Yes you do have insecurity and jealousy issues....and you keep picking guys that will chit on you....I really don't think Myspace is to blame for people wanting to hook up with others....It is the intent behind having myspace....If he isn't hiding anything....then why will he not allow you access to his account? If he really respects you....and because his account on myspace is causing problems in your marriage...he should get rid of the account....



I have a problem?

Supposedly guys who's wives/girlfriends are jealous and constantly talk about the possibility of cheating are actually driving their significant others to cheat! He may have never even considered cheating on you, but if you keep argueing with him about it he just might. The more jealous you act the more reason you should have to be jealous. Get what i mean? Make more romantic time for you two where he can sit and tell you to your face how much he loves you and how amazing you are. Moments like this should slowly restore your self confidence. Also, even when you do feel jealous try to hide it. Unless you have a legit reason keep it inside and it should blow over. Don't blow up at him over little things.



I have a problem?

Well if you two are going to treat each other as cheaters you guys had might as well cheat. You don't trust each other anyway, if he can't openly share what he does you may have a reason to mistrust but is he just saving himself a headache from the nagging jealous wife! Has he cheated on you before or have you cheated on him? Does he have a smile that melts? If so he is your husband and why not agree and say " shes right you do have a smile that melts" and give him a kiss.

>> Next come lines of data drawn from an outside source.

Definition result_to_dict (E : Env) (result : SearchResult) : value :=
  VDict {[ "document_id" := VStr (sr_document_id result);
           "document_path" := VStr (document_path result);
           "relevance_score" := VFloat (py_round (relevance_score result) 4);
           "content_excerpt" := VStr (content_excerpt result);
           "metadata" := VDict
             {[ "id" := VStr (id (metadata result));
                "file_name" := VStr (file_name (metadata result));
                "file_type" := VStr (file_type (metadata result));
                "file_size" := VInt (file_size (metadata result));
                "ingestion_timestamp" :=
                  VOptStr (isoformat E <$> ingestion_timestamp (metadata result));
                "chunk_count" := VInt (chunk_count (metadata result)) ]} ]}.

Definition search_documents (E : Env) (self : DocumentService_obj) (query : str) (limit : Z) : M dict :=
  _ensure_initialized self ;;;
  try_except
    (if str_eqb (strip query) ""
     then ret ({[ "success" := VBool false;
                  "error_type" := VStr "invalid_query";
                  "error_message" := VStr "Search query cannot be empty";
                  "error_details" := VDict {[ "query" := VStr query ]} ]} : dict)
     else
       query_embedding <- EmbeddingService.generate_embedding E (strip query) ;;
       match query_embedding with
       | [] => ret ({[ "success" := VBool false;
                       "error_type" := VStr "embedding_generation_error";
                       "error_message" := VStr "Failed to generate embedding for query";
                       "error_details" := VDict {[ "query" := VStr query ]} ]} : dict)
       | _ :: _ =>
           vector_results <- LanceDBManager.search_vectors E query_embedding limit ;;
           search_results <- join_metadata vector_results [] ;;
           let results_list := map (result_to_dict E) search_results in
           let n := Z.of_nat (length results_list) in
           ret ({[ "success" := VBool true;
                   "results" := VList results_list;
                   "query" := VStr query;
                   "result_count" := VInt n;
                   "message" := VStr ("Found " +:+ pretty n +:+ " relevant documents"
                                      +:+ (if (n =? limit)%Z
                                           then " (showing top " +:+ pretty limit +:+ ")"
                                           else "")) ]} : dict)
       end)
    (fun e =>
       Some (ret ({[ "success" := VBool false;
                     "error_type" := VStr "document_search_error";
                     "error_message" := VStr ("Failed to search documents: " +:+ str_exn e);
                     "error_details" := VDict {[ "query" := VStr query;
                                                 "limit" := VInt limit;
                                                 "error" := VStr (str_exn e) ]} ]} : dict))).

Definition clear_knowledge_base (self : DocumentService_obj) : M dict :=
  _ensure_initialized self ;;;
  try_except
    (documents_removed <- LanceDBManager.clear_all_documents ;;
     ret ({[ "success" := VBool true;
             "documents_removed" := VInt documents_removed;
             "message" := VStr ("Successfully cleared " +:+ pretty documents_removed
                                +:+ " documents from the knowledge base") ]} : dict))
    (fun e =>
       Some (ret ({[ "success" := VBool false;
                     "error_type" := VStr "knowledge_base_clear_error";
                     "error_message" := VStr ("Failed to clear knowledge base: " +:+ str_exn e);
                     "error_details" := VDict {[ "error" := VStr (str_exn e) ]} ]} : dict))).

(** [get_document_by_id]: any failure of the lookup is logged and answered
    with [None]. *)
Definition get_document_by_id (E : Env) (self : DocumentService_obj) (document_id : str) : M (option dict) :=
  _ensure_initialized self ;;;
  try_except
    (metadata <- LanceDBManager.get_document_metadata document_id ;;
     match metadata with
     | Some metadata =>
         ret (Some ({[ "id" := VStr (id metadata);
                       "file_path" := VStr (file_path metadata);
                       "file_name" := VStr (file_name metadata);
                       "file_size" := VInt (file_size metadata);
                       "file_type" := VStr (file_type metadata);
                       "ingestion_timestamp" :=
                         VOptStr (isoformat E <$> ingestion_timestamp metadata);
                       "content_hash" := VStr (content_hash metadata);
                       "chunk_count" := VInt (chunk_count metadata) ]} : dict))
     | None => ret None
     end)
    (fun _ => Some (ret None)).

(** [get_statistics]; [cfg] is [self.config], the configuration the service
    was built with. *)
Definition get_statistics (cfg : config.Config) (self : DocumentService_obj) : M dict :=
  _ensure_initialized self ;;;
  try_except
    (document_count <- LanceDBManager.get_document_count ;;
     ret ({[ "document_count" := VInt document_count;
             "embedding_model" := VStr (config.model (config.embedding cfg));
             "chunk_size" := VInt (config.chunk_size (config.processing cfg));
             "supported_file_types" :=
               VList (VStr <$> config.supported_extensions (config.processing cfg)) ]} : dict))
    (fun _ =>
       Some (ret ({[ "document_count" := VInt 0;
                     "embedding_model" := VStr "unknown";
                     "chunk_size" := VInt 0;
                     "supported_file_types" := VList [] ]} : dict))).

(** [cleanup]: it hands back the new state of [self]; [_initialized] is
    reset only after both collaborators were released, and any failure is
    logged and swallowed. *)
Definition cleanup (self : DocumentService_obj) : M DocumentService_obj :=
  try_except
    (EmbeddingService.cleanup ;;;
     LanceDBManager.close ;;;
     ret {| _initialized := false |})
    (fun _ => Some (ret self)).

End DocumentService.

(** ** [server]: the tool boundary *)

Module server.

(** [Config.from_env()] and the constructor [DocumentService(config)] read
    the process environment and open the storage: calls that may fail. *)
Definition Config_from_env : M unit := collaborator.

Definition DocumentService_new : M DocumentService_obj :=
  collaborator ;;; ret DocumentService.__init__.

Definition assign_document_service (o : option DocumentService_obj) : M unit :=
  modify (set_document_service o).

Make him feel that you care and are not just jealous.



I have a problem?

It is amazing how people go through life living in thier little fairy tale dream world that is full of lives. How can you lie to yourself for so long? How old are you? Here are the facts of life you need to learn now or you will learn them the hard way:



1. There is no Santa



2. There might be a Bigfoot



3. All men cheat, almost all women cheat



4. Marriage ruins relationships (moving in is the same)



5. Everyone lies (you even lie to yourself)



6. Life is not fair



Good luck and Happy Holidays. Email me if you want to



hear the truth. You can ask me anything. I don't lie unlike



the other answers you will get. You don't believe me check all his cell phone records including work and all his email addresses including work and you will have all the answers you need.



I have a problem?

You both need to read this book,,"The Divorce Remedy" by Michele Weiner Davis...I think after reading that book, you will probably get a different perpective about your relationship....please read the book.



I have a problem?

You're being freaking stupid. If you don't stop this habit, you'll lose your husband fast. Develop some security and trust. NO MAN WANTS TO COME HOME TO A NAGGING WIFE!



I have a problem?

Confrontation is not the approach to take with this. You two need to send the kids to grandma's for the evening and have an evening to talk. Both of you have ownership of this problem and it is up to both of you to iron things out. No, he shouldn't be IM'ing with girls at work. However, fighting is not going to get you anywhere.



Tell each other how you feel and work out an unwritten contract. If you really can't get this thing straight get with a marriage counselor. They can help you talk.